Proventriculus 400x H&E.
Proventriculus 400x H&E.

Testis (B):  Spermatogenesis is not evident within the spermatic cords and there are sparse Leydig cells.

Liver (B):  There is a focus of subcapsular coagulation necrosis of the hepatic parenchyma.

Spleen (B):  The tissue contains some perivascular lymphoid cell cuffs but no discrete follicles.  There is a thick layer of reticuloendothelial cells surrounding penicillar arterioles.

Bursa of Fabricius (B):  The bursa is very well populated with lymphocytes.  Moderate numbers of tingible body macrophages are evident within the follicles, and there are also scattered cells with pyknotic and karyorrhectic nuclei.

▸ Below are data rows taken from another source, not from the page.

(* ===== verification/Demo.v ===== *)
(** * A concrete program

    The Fibonacci task of the benchmarks on two workers, with which the theorems are
    applied to concrete runs. *)

From S2P Require Export Effects ForkJoin.

Module Fib.

#[export] Existing Instance demo_cfg.

#[export] Instance demo_cfg_ok : CfgOk.
Proof. split; unfold max_args; simpl; try lia; intros; lia. Qed.

(** [TASK_1(int, pfib, int, n) { if (n < 2) return n; SPAWN(pfib, n-1);
     int k = CALL(pfib, n-2); int m = SYNC(pfib); return m + k; }] *)
Definition pfib (args : list val) : uprog [] :=
  match args with
  | [VZ n] =>
      if n <? 2 then URet (VZ n)
      else
        USpawn 0 [VZ (n - 1)]
          (UCall 0 [VZ (n - 2)] (fun k =>
             USync (fun m =>
               match m, k with
               | VZ m, VZ k => URet (VZ (m + k))
               | _, _ => URet (VZ 0)
               end)))
  | _ => URet (VZ 0)
  end.

#[export] Instance demo_client : Client := {| user_body := fun _ => pfib |}.

Lemma demo_client_ok : client_ok.
Proof.
  intros u args _. simpl. unfold pfib. repeat case_match; simpl; try done.
  split; [done|]. split; [done|]. intros a b. by repeat case_match.
Qed.

Lemma demo_client_words : client_words.
Proof.
  intros u args Ha. simpl. unfold pfib. repeat case_match; simpl; try done.
  split; [by repeat constructor|]. split; [by repeat constructor|]. intros k _ m _. by repeat case_match.
Qed.

(** [lace_start(2, 16); r = RUN(pfib, n); lace_stop(); return r;] *)
Definition demo_main (n : Z) : cprog := CStart (CRun 0 [VZ n] (fun r => CStop (CRet r))).

Definition demo_run (fuel : nat) (n : Z) : config :=
  round_robin exec fn_body fuel 0 (init_config (cinterp <$> [demo_main n])).

Lemma demo_run_reachable fuel n : lace_reachable (init_config (cinterp <$> [demo_main n])) (demo_run fuel n).
Proof. apply round_robin_reachable. Qed.

(** ** Concrete states

    The deque of worker 0 has one task, [pfib(1)], in slot 0; it is shared and still
    available, or stolen and finished. *)
Definition one_task (th : thief_t) (tail stolen : Z) : mem :=
  set_pub (<[0%nat := mkWorker (mkTS tail 1) stolen 0]> (pub zero_mem))
    (set_priv (<[0%nat := mkWorkerP 1 stolen 0]> (priv zero_mem))
      (set_task (TSlot 0 0) (mkTask (F_user 0) th (VZ 1 :: replicate 5 (VZ 0))) zero_mem)).

Definition one_entry (st : status) : ghost := g_live 0 [mkEntry (0%nat, [VZ 1]) st] zero_ghost.

Definition shared_state : mem * ghost := (one_task THIEF_TASK 0 0, one_entry Avail).
Definition stolen_state : mem * ghost := (one_task THIEF_COMPLETED 1 1, one_entry Done).

(** The deque with that task. *)
Definition one_view : lview := push fresh (0%nat, [VZ 1]).

Lemma one_ent st p i e :
  ent (live (one_entry st) p) i = Some e -> p = 0%nat /\ i = 0 /\ e = mkEntry (0%nat, [VZ 1]) st.
Proof.
  simpl. case_insert; intros He; pose proof (ent_range _ _ _ He) as Hr; unfold zlen in Hr; simpl in Hr; [|lia].
  assert (i = 0) as -> by lia. by injection He as <-.
Qed.

Lemma one_inv th tail stolen st :
  (tail < 1 -> tail = 0 /\ st = Avail) ->
  slot_ok eval_ok (fun _ => []) 0 0 (mkTask (F_user 0) th (VZ 1 :: replicate 5 (VZ 0))) (mkEntry (0%nat, [VZ 1]) st) ->
  Inv eval_ok (one_task th tail stolen, one_entry st).
Proof.
  intros Htail Hslot. split; simpl; try done.
  - intros p. split.
    + simpl. case_insert; [|apply (dq_len _ _ _ _ _ _ _ (inv_dq _ _ zero_inv p))]. unfold zlen, dq_cap. simpl. lia.
    + intros i e He. destruct (one_ent st p i e He) as (-> & -> & ->). exact Hslot.
    + simpl. case_insert; simpl; [|lia]. intros Ht. destruct (Htail Ht) as [-> ->].
      split_and!; [done..|]. intros i Hi. assert (i = 0) as -> by lia. by eexists.
  - by intros q tr pay ?%not_elem_of_nil.
  - intros q. constructor.
  - intros [p i|id]; [|done]. simpl. case_insert; [|done]. case_insert; done.
  - by intros q f ?%not_elem_of_nil.
Qed.

Lemma pfib_1 : Returns 0 [VZ 1] (VZ 1).
Proof. change (Returns 0 [VZ 1] (if user_void 0 then VZ 0 else VZ 1)). do 2 constructor. Qed.

Lemma shared_inv : Inv eval_ok shared_state.
Proof. by apply one_inv; [|split_and!]. Qed.

Lemma stolen_inv : Inv eval_ok stolen_state.
Proof. apply one_inv; [lia|]. split; [done|apply pfib_1]. Qed.

Lemma one_clean th tail stolen st i :
  zlen (live (one_entry st) 0%nat) <= i -> clean i (slots (one_task th tail stolen) 0%nat i).
Proof.
  unfold zlen. simpl. intros Hi _. rewrite fn_lookup_insert. by rewrite fn_lookup_insert_ne by lia.
Qed.

Lemma fresh_below : below fresh.
Proof. split; [done|]. by intros f i ?%not_elem_of_nil. Qed.

Lemma shared_own : Own 0 (o_rest0 one_view clean 1) shared_state.
Proof.
  split; simpl; try done; try lia.
  - split; [|done]. split_and!; [done..|intros; lia|].
    intros i Hi. assert (i = 0) as -> by (unfold zlen in Hi; simpl in Hi; lia). by eexists.
  - apply (one_clean THIEF_TASK 0 0 Avail).
Qed.

Lemma stolen_rest : Rest1 0 one_view clean stolen_state.
Proof.
  exists 1, 1, 1. split_and!; [done..|]. split; simpl; try done; try lia.
  - split; [done|]. unfold bnd, zlen. simpl. split_and!; [done..| |intros; lia].
    intros i Hi (e & He & Hst). by destruct (one_ent Done 0 i e He) as (_ & _ & ->).
  - apply (one_clean THIEF_COMPLETED 1 1 Done).
Qed.
End Fib.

Thymus (B):  The tissue is well populated with lymphocytes, but moderately affected by euthanasia artefact.

Small intestine (C):  The serosa between two loops of intestine is focally proliferative and contains small and large mononuclear cells with variable quantities of cytoplasm.  Blood vessels in this focus have markedly plump and vesicular nuclei.  A small quantity of protein coats the serosal surface above this focus.

Small intestine 200x H&E.
Small intestine 200x H&E.

Duodenum (D):  The serosa contains multifocal scattered and perivascular cuffs of small lymphocytes.  The intestinal lamina propria contains scattered mononuclear cell clusters. 

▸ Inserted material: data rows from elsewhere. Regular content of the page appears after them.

(** Two lines of text, one after the other. *)
Definition twoLines (a b : string) : string := a ++ String QStr.newline b.

(** The bottom centre and the top centre of the box of a node placed at
    [p]. *)
Definition bottomCentre (p : point) : point := padd p (NODE_WIDTH / 2, NODE_HEIGHT)%Z.
Definition topCentre (p : point) : point := padd p (NODE_WIDTH / 2, 0)%Z.

(** The position of the node the map holds for [id]. *)
Definition posOf (g : GraphView) (id : string) : point :=
  itemPos (m_scene g) (nodeAt id (m_nodes g)).

(** The two items of an edge between nodes of [g]. *)
Definition edgeItems (g : GraphView) (e : string * string) : list Item :=
  [LineItem (bottomCentre (posOf g (fst e))) (topCentre (posOf g (snd e)));
   PolygonItem (bottomCentre (posOf g (fst e))) (topCentre (posOf g (snd e)))].

(** The boxes of two nodes placed at [p] and [q] do not meet: one lies
    wholly to the side of, or above, the other. *)
Definition boxesApart (p q : point) : Prop :=
  (fst p + NODE_WIDTH <= fst q \/ fst q + NODE_WIDTH <= fst p \/
   snd p + NODE_HEIGHT <= snd q \/ snd q + NODE_HEIGHT <= snd p)%Z.

(** Every handle of the node map points into the scene. *)
Definition handlesValid (g : GraphView) : Prop :=
  forall id h, QMap.find id (m_nodes g) = Some h -> h < List.length (m_scene g).

(** The shapes of the two statements: [quoted t rest] is [t] between
    double quotes, followed by [rest]; a node statement is a quoted
    identifier, white space, and the label attribute; an edge statement is
    two quoted identifiers around an arrow. *)
Definition quoted (t rest : string) : string :=
  String QStr.dquote (t ++ String QStr.dquote rest).

Definition nodeShape (id ws label post : string) : string :=
  quoted id (ws ++ "[label=" ++ quoted label ("]" ++ post)).

Definition edgeShape (from ws1 ws2 to post : string) : string :=
  quoted from (ws1 ++ "->" ++ ws2 ++ quoted to post).

(** A line holds a node statement when some part of it has the shape of
    one: a quoted identifier, white space only, and the label attribute
    closed by a bracket right after the quoted label. *)
Definition holdsNodeStatement (line : string) : Prop :=
  exists pre id ws label post,
    line = pre ++ nodeShape id ws label post /\
    plain id /\ plain label /\ allChars space ws = true.

(** An edge statement whose destination is followed by the label attribute
    [[label='x']], after the prefix [pre] and before the trailing text
    [post]: the lines ['a' -> 'b' [label='x']] with any white space around
    the arrow and in front of the bracket. *)
Definition labelledArrow (pre a ws1 ws2 b ws3 x post : string) : string :=
  pre ++ edgeShape a ws1 ws2 b (ws3 ++ "[label=" ++ quoted x ("]" ++ post)).

(** A line holds a bracketed label attribute when an opening bracket and a
    later closing bracket enclose a text that contains [label=]. *)
Definition bracketedLabel (line : string) : Prop :=
  exists pre inside post,
    line = pre ++ "[" ++ inside ++ "]" ++ post /\
    QStr.contains "label=" inside = true.

(** A line that holds an edge arrow between two quoted identifiers and a
    bracketed label attribute records no edge. *)
Definition labelledArrowNeverEdge : Prop :=
  forall line edgeMatch,
    rmatch edgeRegex line = Some edgeMatch -> bracketedLabel line ->
    edgeDecl line = None.

(** Three lines with an arrow and a bracketed label: a second attribute
    after the label, white space in front of the closing bracket, and the
    bracket in front of the arrow. *)
Definition twoAttributes : string := QStr.dq "'a' -> 'b' [label='x', color='red']".
Definition spaceBeforeBracket : string := QStr.dq "'a' -> 'b' [label='x' ]".
Definition labelFirst : string := QStr.dq "[label='x'] 'a' -> 'b'".

(** ** The background grid

    [GraphView::drawBackground] (lines 250-270) draws a grid of 50 units
    over the exposed rectangle. The edges of the rectangle are doubles,
    hence rationals; [int(v)] truncates toward zero and [%] is the
    remainder of C++, with the sign of the dividend. The loop variable is a
    double that holds an integer, exactly as long as the rectangle stays
    within the range of [int]; it is kept as [Z]. The loop is given as
    many turns as there are integers between its start and its limit, which
    is more than it uses. The pen and the call of the base class are left
    out: the result is the list of lines handed to [drawLines]. *)

Module Grid.

(** The exposed rectangle, by the values of [left()], [top()], [right()]
    and [bottom()]. *)
Record QRectF : Type := mkRectF {
  rectLeft : Q; rectTop : Q; rectRight : Q; rectBottom : Q
}.

Record QLineF : Type := mkLineF { x1 : Q; y1 : Q; x2 : Q; y2 : Q }.

(** [int(v)] *)
Definition toInt (v : Q) : Z := Z.quot (Qnum v) (Zpos (Qden v)).

Definition gridSize : Z := 50.

(** [int(v) - (int(v) % int(gridSize))] *)
Definition firstLine (v : Q) : Z := (toInt v - Z.rem (toInt v) gridSize)%Z.

(** [for (x = first; x < limit; x += gridSize)] *)
Fixpoint gridLoop (fuel : nat) (x : Z) (limit : Q) : list Z :=
  match fuel with
  | O => []
  | S fuel' =>
      if Qlt_le_dec (inject_Z x) limit
      then x :: gridLoop fuel' (x + gridSize)%Z limit
      else []
  end.

Definition gridCoords (v limit : Q) : list Z :=
  gridLoop (Z.to_nat (Qceiling limit - firstLine v)) (firstLine v) limit.

Definition verticalLine (rect : QRectF) (x : Z) : QLineF :=
  mkLineF (inject_Z x) (rectTop rect) (inject_Z x) (rectBottom rect).

Definition horizontalLine (rect : QRectF) (y : Z) : QLineF :=
  mkLineF (rectLeft rect) (inject_Z y) (rectRight rect) (inject_Z y).

Definition drawBackground (rect : QRectF) : list QLineF :=
  (map (verticalLine rect) (gridCoords (rectLeft rect) (rectRight rect)) ++
   map (horizontalLine rect) (gridCoords (rectTop rect) (rectBottom rect)))%list.

(** The values for which the conversions of the code are defined: [v]
    converts to [int], and the loop variable stays an exact double up to
    [limit]. *)
Definition inIntRange (v : Q) : Prop :=
  (- 2 ^ 31 <= toInt v < 2 ^ 31)%Z.

Definition exactUpTo (limit : Q) : Prop :=
  (limit <= inject_Z (2 ^ 53))%Q.

End Grid.

(** ** The zoom of the wheel

    [GraphView::wheelEvent] (lines 238-248) calls [scale(f, f)], with [f]
    the constant [scaleFactor] when the vertical angle delta of the event
    is positive and [1 / scaleFactor] otherwise. A [qreal] is a [double]:
    the constant is the binary64 number nearest to 1.1, the quotient is
    rounded, and [QGraphicsView::scale] multiplies the horizontal and the
    vertical scale of the view transform by its arguments, rounding once
    more. Both scales get the same factor, so one of them is followed; it
    is a primitive [float], a binary64 number with the arithmetic of
    IEEE 754, whose operations the library specifies on [spec_float]. *)

Module Zoom.

Local Open Scope float_scope.

(** [const qreal scaleFactor = 1.1] *)
#[warnings="-inexact-float"] Definition scaleFactor : float := 1.1.

(** [QGraphicsView::scale(sx, sx)], on the scale [m11] of the transform. *)
Definition scale (sx : float) (m11 : float) : float := m11 * sx.

(** [GraphView::wheelEvent], with [angleDeltaY] for
    [event->angleDelta().y()]. *)
Definition wheelEvent (angleDeltaY : Z) (m11 : float) : float :=
  if (angleDeltaY >? 0)%Z then scale scaleFactor m11
  else scale (1 / scaleFactor) m11.

(** [n] wheel events in a row with the same angle delta. *)
Fixpoint wheelSteps (n : nat) (angleDeltaY : Z) (m11 : float) : float :=
  match n with
  | O => m11
  | S n' => wheelSteps n' angleDeltaY (wheelEvent angleDeltaY m11)
  end.

(** [n] notches of the wheel forward (a notch is an angle delta of 120),
    then [n] notches back. *)
Definition roundTrip (n : nat) (m11 : float) : float :=
  wheelSteps n (-120) (wheelSteps n 120 m11).

Definition isFinite (x : float) : bool := abs x <? infinity.

(** The number a float stands for; zero for what is not a number. *)
Definition value (x : float) : R :=
  match Prim2SF x with
  | S754_finite s m e =>
      if s then (- (IZR (Zpos m) * powerRZ 2 e))%R
      else (IZR (Zpos m) * powerRZ 2 e)%R
  | _ => 0%R
  end.

(** [r] is back at [s] within the relative tolerance [tol]: a finite
    number whose distance to [s] is at most [tol] times [s]. *)
Definition returnsWithin (tol : R) (s r : float) : Prop :=
  isFinite r = true /\ (Rabs (value r - value s) <= tol * value s)%R.

(** The round trip of section 8: for some tolerance, every number of
    steps and every starting scale, a positive normal number, zooming in
    and back out returns the scale within that tolerance. *)
Definition zoomRoundTrip : Prop :=
  exists tol : R, forall (n : nat) (s : float),
    classify s = PNormal -> returnsWithin tol s (roundTrip n s).

(** From the scale 1, the last number of steps forward that stays finite:
    7447. *)
Definition lastFinite : nat := Z.to_nat 7447.

(** *** Notions of the rounding analysis

    The size of a positive number with mantissa [m] and exponent [e]; the
    record that [k] halvings of the rounding procedure leave of [m],
    started with clean flags; the bound 2^-53 on the relative error of one
    rounding; and the numbers that [scaleFactor] and [1 / scaleFactor]
    stand for. *)
Definition mag (m : positive) (e : Z) : R := (IZR (Zpos m) * powerRZ 2 e)%R.

Definition halved (m : Z) (k : nat) (st : shr_record) : Prop :=
  (shr_m st = m / 2 ^ Z.of_nat k /\
   (shr_r st = true <-> 2 ^ (Z.of_nat k - 1) <= m mod 2 ^ Z.of_nat k) /\
   (shr_s st = true <-> m mod 2 ^ (Z.of_nat k - 1) <> 0))%Z.

Definition ulp53 : R := (/ 2 ^ 53)%R.

Definition kappaIn : R := mag 4953959590107546 (-52).
Definition kappaOut : R := mag 8188362958855447 (-53).

End Zoom.

(** * Properties *)

(** ** Lists, strings and the node map *)

Lemma nth_error_snoc_last {A : Type} (l : list A) (x : A) :
  nth_error (l ++ [x]) (List.length l) = Some x.
Proof.
  induction l as [| a l IH]; simpl; auto.
Qed.

Lemma nth_error_snoc {A : Type} (l : list A) (x y : A) (n : nat) :
  nth_error (l ++ [x]) n = Some y <->
  nth_error l n = Some y \/ (n = List.length l /\ y = x).
Proof.
  destruct (Nat.lt_ge_cases n (List.length l)) as [Hlt | Hge].
  - rewrite nth_error_app1 by assumption. split; [auto | intros [H | [H _]]; [auto | lia]].
  - rewrite nth_error_app2 by assumption.
    assert (Hnone : nth_error l n = None) by (apply nth_error_None; assumption).
    rewrite Hnone. split.
    + intros H. right.
      destruct (n - List.length l) as [| k] eqn:Hk; simpl in H.
      * injection H as <-. split; [lia | reflexivity].
      * destruct k; discriminate.
    + intros [H | [-> ->]]; [discriminate |].
      rewrite Nat.sub_diag. reflexivity.
Qed.

Lemma declared_In (decls : list (string * string)) (id : string) :
  declared decls id = true <-> In id (map fst decls).
Proof.
  unfold declared. rewrite existsb_exists. split.
  - intros [x [Hin Heq]]. apply String.eqb_eq in Heq. subst. assumption.
  - intros Hin. exists id. split; [assumption | apply String.eqb_refl].
Qed.

Lemma declared_false (decls : list (string * string)) (id : string) :
  declared decls id = false <-> ~ In id (map fst decls).
Proof.
  rewrite <- declared_In. destruct (declared decls id); split; congruence.
Qed.

Lemma find_add (m : QMap.t nat) (x y : string) (h : nat) :
  QMap.find y (QMap.add x h m) = if String.eqb x y then Some h else QMap.find y m.
Proof.
  rewrite QMapFacts.add_o.
  destruct (QMap.E.eq_dec x y) as [-> | Hne].
  - rewrite String.eqb_refl. reflexivity.
  - apply String.eqb_neq in Hne. rewrite Hne. reflexivity.
Qed.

Pancreas (D):  A focal mononuclear cell aggregate is present within the pancreatic parenchyma near the hilus.

Brain - sagittal section (D):  There are moderate, multifocal meningeal and perivascular infiltrates of mononuclear cells.  In some areas the perivascular mononuclear cell cuffs are 3-4 cells thick and contain lymphocytes and macrophages with brown, granular cytoplasmic pigment.  Affected blood vessels often have plump endothelium.

Brain 400x H&E.
Brain 400x H&E.
Brain 400x H&E.
Brain 400x H&E.

Lung (D):  The tissue is congested and consolidated.  Red cells are evident within parabronchi, but this may represent post mortem artefact.

DIAGNOSIS

Euthanasia

Hydropericardium

Meningoencephalitis - multifocal, moderate, non-suppurative

Myocardial necrosis - acute, extensive

Epicardial and myocardial haemorrhage - extensive

Myocarditis - multifocal, non-suppurative

Myositis - multifocal, non-suppurative

Coelomitis - multifocal, non-suppurative

Hepatic necrosis - acute, focal

Splenomegaly

Pulmonary congestion and consolidation

Thin

Proventricular nematodiasis

Leucocytozoonosis

COMMENT

This bird had interesting lesions of fluid around its heart and haemorrhage around and in the heart muscle.  Thus tissues were collected for histology.  The collection of lesions in this bird, such as haemorrhage and necrosis in the heart, nonsuppurative inflammation in the heart, brain, skeletal muscle and coelomic membranes is consistent with a syndrome that we have previously seen in magpies and currawongs in 2003 and 2006 - Black and White Bird Disease.  This syndrome is thought to have a viral aetology, but no virus has grown in culture from swabs and tissue samples of affected birds.

This male nestling (weight 217g) bird was found on the ground in the middle of a street in Mosman, NSW.  Parents around, but rescuer concerned this bird would end up on the road again. The bird was euthanased.